Opinion
No. CA2009-11-024.
September 20, 2010.
APPEAL FROM MADISON COUNTY COURT OF COMMON PLEAS, Case No. 2006CV-03-110.
Stanley L. Myers, LLC, Stan L. Myers, for plaintiffs-appellees.
Crabbe Brown Jones LLP, Steven B. Ayers, for plaintiffs-appellees.
Stein, Chapin Associates, LLC, Lance Chapin, Beth J. Nacht and Richard F. Chambers II, for defendants-appellants.
Lerner, Sampson Rothfuss, Thomas L. Henderson, for defendant-appellee, Bank of New York.
OPINION
{¶ 1} Defendants-appellants, Residential Finance Corporation and its former employee, Jacob Shumaker (collectively, Residential Finance), appeal from the Madison County Court of Common Pleas decision denying their motion to stay proceedings pending arbitration in a suit brought by plaintiffs-appellees, Jack and Cheryl Dixon. For the reasons outlined below, we affirm.
{¶ 2} In October of 2002, the Dixons, an elderly couple who receive a fixed income from pension benefits and Social Security disability, purchased a home located in London, Madison County, Ohio for $115,000.
{¶ 3} In April 2004, after discovering a water leak in their basement, the Dixons were referred to Jacob Shumaker, a "loan originator" with Residential Finance, a mortgage brokerage firm, to obtain a loan in order to pay for the necessary home repairs. According to the Dixons, Shumaker assured them that any loan he obtained for them would not increase their $578 monthly mortgage payment.
{¶ 4} On April 30, 2004, the Dixons entered into a loan agreement with Interval Mortgage Corporation. The loan documents, which the Dixons admittedly signed, and which contained an arbitration agreement and adjustable rate rider, increased the Dixons monthly mortgage payment from $578 to $682.07. Residential Finance, besides being listed as a recipient of a mortgage broker fee and broker processing fee, was otherwise not a party to this loan agreement.

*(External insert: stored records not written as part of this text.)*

Lemma next_graph_wp c fuel prev n w :
  graph_ok tree prev -> work_from tree c prev ->
  wp (next_graph Src max_depth fuel prev n) w (fun g w' =>
    graph_ok tree g /\ (exists c', work_from tree c' g) /\ tip_heaviest g).
Proof.
  intros Hok Hw. unfold next_graph. apply wp_bind.
  apply (wp_mono _ _ (fun g _ => graph_ok tree g /\ exists c', work_from tree c' g)).
  - intros g w1 [Hok1 [c1 Hw1]]. apply wp_bind.
    eapply wp_mono, (extend_loop_wp c1); [|done..]. intros g2 w2 (_ & Hok2 & Hw2).
    apply wp_bind. eapply wp_mono, (nonhigher_loop_wp c1); [|done..].
    intros g3 w3 (_ & Hok3 & Hw3).
    set (g4 := remove_finalised_blocks g3 (trim_floor max_depth g3 (seam _ w3))).
    change (wp (select_heaviest Src max_depth g4)
      (mkWorld Src (src _ w3) (publish_horizon g4 (seam _ w3)))
      (fun g _ => graph_ok tree g /\ (exists c', work_from tree c' g) /\ tip_heaviest g)).
    eapply wp_mono, (select_heaviest_wp c1).
    + intros g5 w5 (_ & ? & ? & ?). eauto.
    + by apply remove_finalised_blocks_ok.
    + by apply work_from_remove.
  - destruct (_ <? _); [|apply wp_ret; eauto].
    unfold resolve_anchor_block. apply wp_bind, wp_bind.
    eapply wp_mono, block_at_height_wp. intros o w1 [_ Ho].
    destruct o as [b|]; [|apply wp_throw]. specialize (Ho b eq_refl).
    apply wp_bind. eapply wp_mono, tree_roots_wp. intros roots w2 _.
    apply wp_lift. intros b' Hb'. apply wp_ret.
    assert (genuine tree b') as Hgb by by eapply served_genuine.
    split; [by apply from_initial_block_ok|].
    destruct Hgb as (e & He & _). eexists. by apply work_from_initial.
Qed.
End Correctness.

(** ** Termination

    Every turn of the extension loop raises the tip by one, whichever arm it
    takes, and the window starts at most [max_depth] below the target. *)
Section Termination.
Context `{HashIter} (Src : Source) (max_depth : Z).

(** The source serves, at a height, a block of that height. *)
Definition serves_heights : Prop :=
  forall n s b s', get_block Src n s = (Ok b, s') -> h_height (header b) = n.

Lemma block_at_height_total n : total (block_at_height Src n).
Proof. unfold block_at_height. auto with writer. Qed.
Lemma block_at_hash_total h : total (block_at_hash Src h).
Proof. unfold block_at_hash. auto with writer. Qed.
Lemma tree_roots_total h : total (tree_roots_of Src h).
Proof. unfold tree_roots_of. apply total_bind; [auto with writer|]. intros []; auto with writer. Qed.
Lemma to_chain_head_block_total p prev : total (to_chain_head_block Src p prev).
Proof.
  destruct p; cbn; [auto with writer|]. apply total_bind; [apply tree_roots_total|auto with writer].
Qed.

Lemma descend_total turns g ph br : total (descend Src turns g ph br).
Proof.
  revert ph br. induction turns as [|turns IH]; intros ph br; cbn; [auto with writer|].
  destruct (block_by_hash g ph) as [prev|].
  - destruct (is_on_best_chain _ _); [auto with writer|apply IH].
  - apply total_bind; [apply block_at_hash_total|]. intros [f|]; [apply IH|auto with writer].
Qed.

Lemma lay_down_total g prev br : total (lay_down Src g prev br).
Proof.
  revert g prev. induction br as [|p br IH]; intros g prev; cbn; [auto with writer|].
  apply total_bind; [apply to_chain_head_block_total|]. intros b.
  apply total_bind; [apply total_lift|]. intros g'. apply IH.
Qed.

Lemma handle_reorg_total g p : total (handle_reorg Src max_depth g p).
Proof.
  unfold handle_reorg. apply total_bind; [apply descend_total|]. intros [fp br].
  apply total_bind; [apply total_lift|]. intros g1.
  apply total_bind; [apply lay_down_total|]. intros [g2 prev].
  apply total_bind; [apply to_chain_head_block_total|]. intros b.
  apply total_bind; [apply total_lift|]. intros g3. apply total_ret.
Qed.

{¶ 5} On July 21, 2004, after asking Shumaker to "fix" their increased monthly mortgage payments, the Dixons entered into a new loan agreement with Residential Finance as the lender. However, this new loan agreement further increased the Dixons' total monthly mortgage payment to $932.50. Not being able to make their ever increasing monthly mortgage payments due to their limited fixed income, the Dixons defaulted on the loan.
{¶ 6} On March 28, 2006, the Dixons filed suit against Residential Finance in the Madison County Court of Common Pleas alleging, among other things, violations of the Ohio Consumer Sales Practices Act, the Ohio Mortgage Brokers Act, breach of its fiduciary duties, and fraud.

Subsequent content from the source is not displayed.